Background: Cardiovascular diseases, including atherosclerosis, are the major cause of death in western societies, still molecular mechanisms of plaque destabilization remain unclear. Long non-coding RNAs (lncRNAs) are one example of novel molecular modulators, as their expression is highly cell-type specific. Methods: We utilized combined total (bulk) RNA and single cell (sc) RNA to study the transcriptome of advanced carotid artery lesions from patients undergoing carotid endarterectomy in our vascular surgery clinic. Additionally, we performed hybridization-based RNA in situ sequencing (HybRISS) to indicate where cluster-defining genes are located within the plaques.

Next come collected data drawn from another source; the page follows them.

Lemma hex_digit_length n : 0 <= n < 16 -> String.length (hex_digit n) = 1%nat.
Proof.
  intros Hn. rewrite <- (Z2Nat.id n) in * by lia. remember (Z.to_nat n) as k eqn:Hk. clear Hk.
  assert (k < 16)%nat as H by lia. do 16 (destruct k as [|k]; [done|]). lia.
Qed.

Lemma fmt_02x_length b : in_u8 b -> String.length (fmt_02x b) = 2%nat.
Proof.
  intros Hb. unfold fmt_02x. rewrite string_length_app, !hex_digit_length; [done|..].
  - apply Z.mod_pos_bound. lia.
  - split; [apply Z.div_pos|apply Z.div_lt_upper_bound]; width_lia.
Qed.

Lemma hex_length bs :
  Forall in_u8 bs -> String.length (String.concat "" (fmt_02x <$> bs)) = (2 * length bs)%nat.
Proof.
  induction 1 as [|b bs Hb _ IH]; [done|]. cbn [fmap list_fmap].
  rewrite concat_empty_cons, string_length_app, fmt_02x_length, IH by done. cbn. lia.
Qed.

(** The head of a kernel log is 32 bytes: zeros, or a digest. *)
Lemma head_hash_bytes log :
  log_reachable log -> Forall in_u8 (head_hash log) /\ length (head_hash log) = 32%nat.
Proof using HL SL.
  intros Hr. induction Hr as [|log kind actor ts denial Hr IH _ _].
  { split; [apply Forall_replicate; width_lia|done]. }
  destruct (is_full log) eqn:Hf; [by rewrite append_full|].
  destruct (append_room log kind actor ts denial Hf) as (log' & -> & _ & Hh & _).
  unfold head_hash. cbn [fst]. rewrite Hh, logged_hash, event_hash_digest.
  split; [apply sha_bytes|apply sha_length].
Qed.

Lemma string_write_ok (w s : string) : exists w', write_str w s = Some w' /\ id w' = id w +:+ s.
Proof. by exists (w +:+ s). Qed.
(* ===== verification/Lifecycle.v ===== *)
(** * The end-to-end example program

    Models [examples/boot_and_delegate.rs]: sign a manifest, boot from it, mint a root
    token, delegate, pass the gate, revoke, and be denied.  The program panics ([None]) at
    the first step that does not go as it expects; what it prints is its result.

    [lifecycle_completes] composes the theorems of the boot sequence, the tokens, the
    policy and the audit log: whatever the crates underneath do within their laws, the
    program runs to its end and prints what its comments promise. *)
From S2P Require Import Prelude Heapless Crypto Types AuditLog Capability Revocation Policy.
From S2P Require Import Ledger Topology Hsm Tpm Manifest Boot Harness.
From stdpp Require Import base tactics list numbers option strings.
Open Scope Z_scope.

(** ** Definitions *)

Section program.
Context `{HV : HVec} `{IS : IndexSet} `{LM : LinearMap} `{SH : Sha256} `{BF : Bitflags} `{DE : Decoder} `{ED : Ed25519}.

Definition payload : bytes :=
  [0x83; 0x01; 0x81; 0x82; 0x01; 0x02; 0x81; 0x82; 0x01; 0x1a; 0x00; 0x0f; 0x42; 0x40].

Definition build_signed_manifest (sk : signing_key) : bytes :=
  let sig := sk_sign sk payload in sig ++ payload.

(** The values the program prints. *)
Record printed := mkPrinted {
  pr_quote_null : bool;
  pr_denial : string;
  pr_chain_valid : bool;
  pr_events : nat;
}.

(** [boot_state.policy_mut().check(&cap, right, &mut audit)]. *)
Definition check_booted (st : BootState) (cap : Capability) (right : CapabilitySet) (audit : AuditLog)
    : BootState * (AuditLog * Result unit) :=
  policy_mut st (fun p => let '(p, audit, r) := check p cap right audit in (p, (audit, r))).

Definition main : option printed :=
  let seed := replicate 32 0xAB in
  let signing_key := sk_from_bytes seed in
  let wire := build_signed_manifest signing_key in
  creds ← unwrap_res (from_key_bytes (vk_to_bytes (sk_verifying_key signing_key)));
  boot_state ← unwrap_res (initialise wire creds);
  let quote_null := is_null (attestation_quote boot_state) in
  node1 ← NonZeroU32_new 1;
  node2 ← NonZeroU32_new 2;
  let root_cap := new_for_test node1 node1 (bf_union (bf_union SCHEDULE DELEGATE) READ_TOPOLOGY) 0 1 in
  delegated ← delegate root_cap node2 SCHEDULE 42;
  let audit := AuditLog.new in
  let '(boot_state, (audit, result)) := check_booted boot_state delegated SCHEDULE audit in
  _ ← unwrap_res result;
  let '(boot_state, revoked) := policy_mut boot_state (fun p => revoke_capability p 42) in
  _ ← assert_ revoked;
  let revoked_cap := new_for_test node1 node2 SCHEDULE 0 42 in
  let audit2 := AuditLog.new in
  let '(boot_state, (audit2, denied)) := check_booted boot_state revoked_cap SCHEDULE audit2 in
  match denied with
  | Err (CapabilityDenied reason) =>
      Some {| pr_quote_null := quote_null; pr_denial := reason;
              pr_chain_valid := verify_chain audit; pr_events := AuditLog.len audit |}
  | _ => None
  end.

End program.

(** ** Facts *)

Section facts.
Context `{HV : HVec} `{IS : IndexSet} `{LM : LinearMap} `{SH : Sha256} `{BF : Bitflags} `{DE : Decoder} `{ED : Ed25519}.
Context `{HL : !HVecLaws} `{IL : !IndexSetLaws} `{LL : !LinearMapLaws} `{BL : !BitflagsLaws}.
Context `{DL : !DecoderLaws} `{EL : !Ed25519Laws}.

Definition edges : list EdgeDecl := [mkEdge 1 2].
Definition quotas : list QuotaDecl := [mkQuotaDecl 1 (Quota_new 1000000)].

(** The hand-written bytes are the documented encoding. *)
Lemma payload_encodes : payload = encode_payload 1 edges quotas.
Proof. vm_compute. reflexivity. Qed.

(** A verify-only provider accepts what the matching key signed. *)
Lemma key_creds sk : exists creds, from_key_bytes (vk_to_bytes (sk_verifying_key sk)) = Ok creds /\
  forall m, creds_verify creds m (sk_sign sk m) = Ok tt.
Proof using EL.
  unfold from_key_bytes, from_verifying_key. rewrite ed_vk_roundtrip. cbn. eexists. split; [done|].
  intros m. unfold creds_verify. cbn. unfold verify_strict_or. by rewrite ed_sign_verify.
Qed.

Lemma manifest_decodes sk (creds : BootCredentials SoftwareHsm) :
  (forall m, creds_verify creds m (sk_sign sk m) = Ok tt) ->
  exists m, Manifest.decode (build_signed_manifest sk) creds = Ok m /\
    hv_slice (m_edges m) = edges /\ hv_slice (m_quotas m) = quotas.
Proof using HL DL EL.
  intros Hv. destruct (parse_cbor_encode 1 edges quotas []) as (m & Hp & He & Hq & _).
  { ground. } { repeat constructor; ground. } { apply Nat.leb_le. reflexivity. }
  { repeat constructor; ground. } { apply Nat.leb_le. reflexivity. }
  rewrite app_nil_r, <- payload_encodes in Hp. exists m. split; [|done].
  unfold Manifest.decode, build_signed_manifest. rewrite decide_False.
  - rewrite take_app_length', drop_app_length' by (symmetry; apply ed_sign_length). rewrite Hv. exact Hp.
  - rewrite length_app, ed_sign_length. change (length payload) with 14%nat. unfold MIN_WIRE_LEN. lia.
Qed.

Lemma manifest_boots sk (creds : BootCredentials SoftwareHsm) :
  (forall m, creds_verify creds m (sk_sign sk m) = Ok tt) ->
  exists st, initialise (build_signed_manifest sk) creds = Ok st /\
    bs_policy st = Policy.new 0 /\ is_null (attestation_quote st) = true.
Proof using HL LL DL EL.
  intros (m & Hd & He & Hq)%manifest_decodes.
  destruct (seed_state_ok _ _ _ Hd) as (g & l & Hs & _).
  { unfold bootable. rewrite He, Hq. split; [|apply NoDup_singleton].
    apply Forall_singleton. vm_compute. repeat split; discriminate. }
  unfold initialise, initialise_with_tpm. rewrite Hs. cbn. eexists. split; [done|]. split; [done|].
  unfold is_null, attestation_quote. cbn. by apply bool_decide_eq_true.
Qed.

(** The root token holds [SCHEDULE] and [DELEGATE]. *)
Lemma root_delegates n : exists c,
  delegate (new_for_test 1 1 (bf_union (bf_union SCHEDULE DELEGATE) READ_TOPOLOGY) 0 1) n SCHEDULE 42 = Some c /\
  c = new_for_test 1 n SCHEDULE 0 42.
Proof using BL.
  rewrite (bf_union_spec SCHEDULE DELEGATE) by (unfold SCHEDULE, DELEGATE; lia).
  change (Z.lor SCHEDULE DELEGATE) with 12. rewrite bf_union_spec by (unfold READ_TOPOLOGY; lia).
  change (Z.lor 12 READ_TOPOLOGY) with 13. eexists. split; [|done].
  apply delegate_Some; [ground|ground|].
  assert (forall s, 0 <= s -> Z.land s 13 = s -> rights_subset s 13) as Hsub.
  { intros s _ Hs i Hi Hb. rewrite <- Hs, Z.land_spec in Hb. by apply andb_true_iff in Hb as [_ ?]. }
  split; [by apply Hsub|]. split; [by apply Hsub|done].
Qed.

Lemma token_admissible : admissible (Policy.new 0) (new_for_test 1 2 SCHEDULE 0 42) SCHEDULE.
Proof using HL IL BL.
  split; [|split; [|split]].
  - apply authorises_true; [ground|ground|]. by split; [|intros i].
  - apply is_revoked_new.
  - unfold spent. cbn. rewrite hv_slice_new. apply not_elem_of_nil.
  - unfold window_full, hv_len. cbn. rewrite hv_slice_new. apply Nat.lt_nge, Nat.ltb_lt. reflexivity.
Qed.

Lemma new_not_full : is_full AuditLog.new = false.
Proof using HL.
  apply bool_decide_eq_false. unfold hv_len. cbn. rewrite hv_slice_new. apply Nat.lt_nge, Nat.ltb_lt. reflexivity.
Qed.

Lemma first_event :
  let log := (AuditLog.append AuditLog.new CapabilityCheck 2 UNTIMED None).1 in
  verify_chain log = true /\ AuditLog.len log = 1%nat.
Proof using HL.
  assert (log_reachable (AuditLog.append AuditLog.new CapabilityCheck 2 UNTIMED None).1) as Hre.
  { apply reach_append; [apply reach_new|ground|ground]. }
  destruct (append_room AuditLog.new CapabilityCheck 2 UNTIMED None new_not_full) as (log & Ha & He & _).
  rewrite Ha in *. cbn [fst] in *. split; [apply (lwf_chain _ (reachable_wf _ Hre))|].
  unfold AuditLog.len, hv_len. fold (events log). rewrite He, length_app. unfold events. cbn [AuditLog.new al_events].
  by rewrite hv_slice_new.
Qed.

(** The three calls on the booted policy. *)
Lemma check_permits st : bs_policy st = Policy.new 0 ->
  exists st' audit, check_booted st (new_for_test 1 2 SCHEDULE 0 42) SCHEDULE AuditLog.new = (st', (audit, Ok tt)) /\
    revocation (bs_policy st') = Revocation.new /\ current_generation (bs_policy st') = 0 /\
    verify_chain audit = true /\ AuditLog.len audit = 1%nat.
Proof using HL IL BL.
  intros Hp. unfold check_booted, policy_mut. rewrite Hp, check_unfold, new_not_full. cbn [andb].
  destruct (check_inner_Ok _ _ _ token_admissible) as (p1 & Hc & Hg & Hr & _).
  unfold check_denial. rewrite Hc. cbn [snd fst denial_of err_of fmap option_fmap option_map].
  destruct first_event as [Hchain Hlen].
  eexists _, _. split; [reflexivity|]. split; [exact Hr|]. split; [exact Hg|]. split; [exact Hchain|exact Hlen].
Qed.

Lemma revoke_booted st : revocation (bs_policy st) = Revocation.new ->
  exists st', policy_mut st (fun p => revoke_capability p 42) = (st', true) /\
    Policy.is_revoked (bs_policy st') 42 = true /\
    current_generation (bs_policy st') = current_generation (bs_policy st).
Proof using IL.
  intros Hr. unfold policy_mut, revoke_capability. rewrite Hr. pose proof (revoke_cases Revocation.new 42) as H.
  destruct (Revocation.revoke Revocation.new 42) as [r []]; destruct H as [Hf Ht].
  - eexists. split; [done|]. split; [|done]. unfold Policy.is_revoked. cbn. by rewrite (proj1 (Ht eq_refl)).
  - destruct (Hf eq_refl) as (_ & _ & Hl). cbn in Hl. rewrite is_len_new in Hl. exfalso. revert Hl.
    apply Nat.lt_nge, Nat.ltb_lt. reflexivity.
Qed.

Lemma check_denies st : current_generation (bs_policy st) = 0 -> Policy.is_revoked (bs_policy st) 42 = true ->
  exists st' audit, check_booted st (new_for_test 1 2 SCHEDULE 0 42) SCHEDULE AuditLog.new =
    (st', (audit, Err (CapabilityDenied "capability revoked"))).
Proof using HL IL BL.
  intros Hg Hr. unfold check_booted, policy_mut. rewrite check_unfold.
  assert (check_inner (bs_policy st) (new_for_test 1 2 SCHEDULE 0 42) SCHEDULE = (bs_policy st, Err err_revoked)) as ->.
  { unfold check_inner. rewrite Hg. change 0 with (current_generation (Policy.new 0)) at 2.
    rewrite (proj1 token_admissible). cbn. unfold Policy.is_revoked in Hr. by rewrite Hr. }
  cbn [snd fst is_ok]. rewrite andb_false_r. eexists _, _. done.
Qed.

(** C20: The life of a token, end to end.  With any lawful vectors, maps, hash, signature
    scheme and CBOR decoder, the example program never panics: the signed manifest boots
    with a null quote, the delegated token passes the gate once, its nonce is revoked, the
    same token is then denied as revoked, and the audit chain of the permitted check is
    valid and holds exactly that event. *)
Theorem lifecycle_completes :
  main = Some {| pr_quote_null := true; pr_denial := "capability revoked"; pr_chain_valid := true; pr_events := 1 |}.
Proof using HL IL LL BL DL EL.
  unfold main. destruct (key_creds (sk_from_bytes (replicate 32 171))) as (creds & -> & Hv).
  cbn [unwrap_res mbind option_bind]. destruct (manifest_boots _ creds Hv) as (st & -> & Hp & Hq).
  cbn [unwrap_res mbind option_bind]. rewrite Hq. change (NonZeroU32_new 1) with (Some 1).
  change (NonZeroU32_new 2) with (Some 2). cbn [mbind option_bind].
  destruct (root_delegates 2) as (c & -> & ->). cbn [mbind option_bind].
  destruct (check_permits st Hp) as (st1 & audit & -> & Hr1 & Hg1 & Hlog). cbn [unwrap_res mbind option_bind].
  destruct (revoke_booted st1) as (st2 & -> & Hr2 & Hg2); [exact Hr1|]. cbn [assert_ mbind option_bind].
  destruct (check_denies st2) as (st3 & audit2 & ->); [congruence|exact Hr2|].
  destruct Hlog as [-> ->]. reflexivity.
Qed.

End facts.

(** ** Witness *)

Module Witness.
#[local] Existing Instance ListModel.list_hvec.
#[local] Existing Instance ListModel.list_hvec_laws.
#[local] Existing Instance ListModel.list_iset.
#[local] Existing Instance ListModel.list_iset_laws.
#[local] Existing Instance ListModel.list_lmap.
#[local] Existing Instance ListModel.list_lmap_laws.
#[local] Existing Instance ListModel.bits_model.
#[local] Existing Instance ListModel.bits_model_laws.
#[local] Existing Instance ByteModel.list_decoder.
#[local] Existing Instance ByteModel.list_decoder_laws.
#[local] Existing Instance ByteModel.toy_sha.
#[local] Existing Instance ByteModel.toy_ed.
#[local] Existing Instance ByteModel.toy_ed_laws.

Lemma lifecycle_completes_witness : exists out, main = Some out /\ pr_denial out = "capability revoked"%string.
Proof. eexists. split; [apply lifecycle_completes|reflexivity]. Defined.

(** The same by running the program. *)
Example main_runs : main = Some (mkPrinted true "capability revoked" true 1).
Proof. vm_compute. reflexivity. Qed.

End Witness.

Results: In this current study, four sequencing datasets were investigated (total RNA from early vs. late lesions from the same individual patient and unstable vs. stable lesions from individual patients; two separate scRNA-seq datasets).16 lncRNAs were cross-referenced between all four datasets. All of these lncRNAs presented a cell-type specific expression pattern, with 11 lncRNAs being significantly enriched in different smooth muscle cell (SMC) clusters. We found all newly identified lncRNAs conserved in our scRNA-seq datasets of genetically mutated ( LDLR-/- ) Yucatan mini-pigs and the inducible carotid artery plaque rupture mice ( ApoE-/- ). The cluster-defining genes from the human scRNA-seq data were then located in human carotid artery tissue sections using the HybRISS method to unravel their distinct location within these plaques. Discussion: Taken together, our datasets, methods and different animal-models demonstrate that combining bulk with scRNA-seq data and spatially resolved sequencing methods are powerful tools to identify and characterize novel lncRNAs being expressed by a certain cell-type in the disease progression.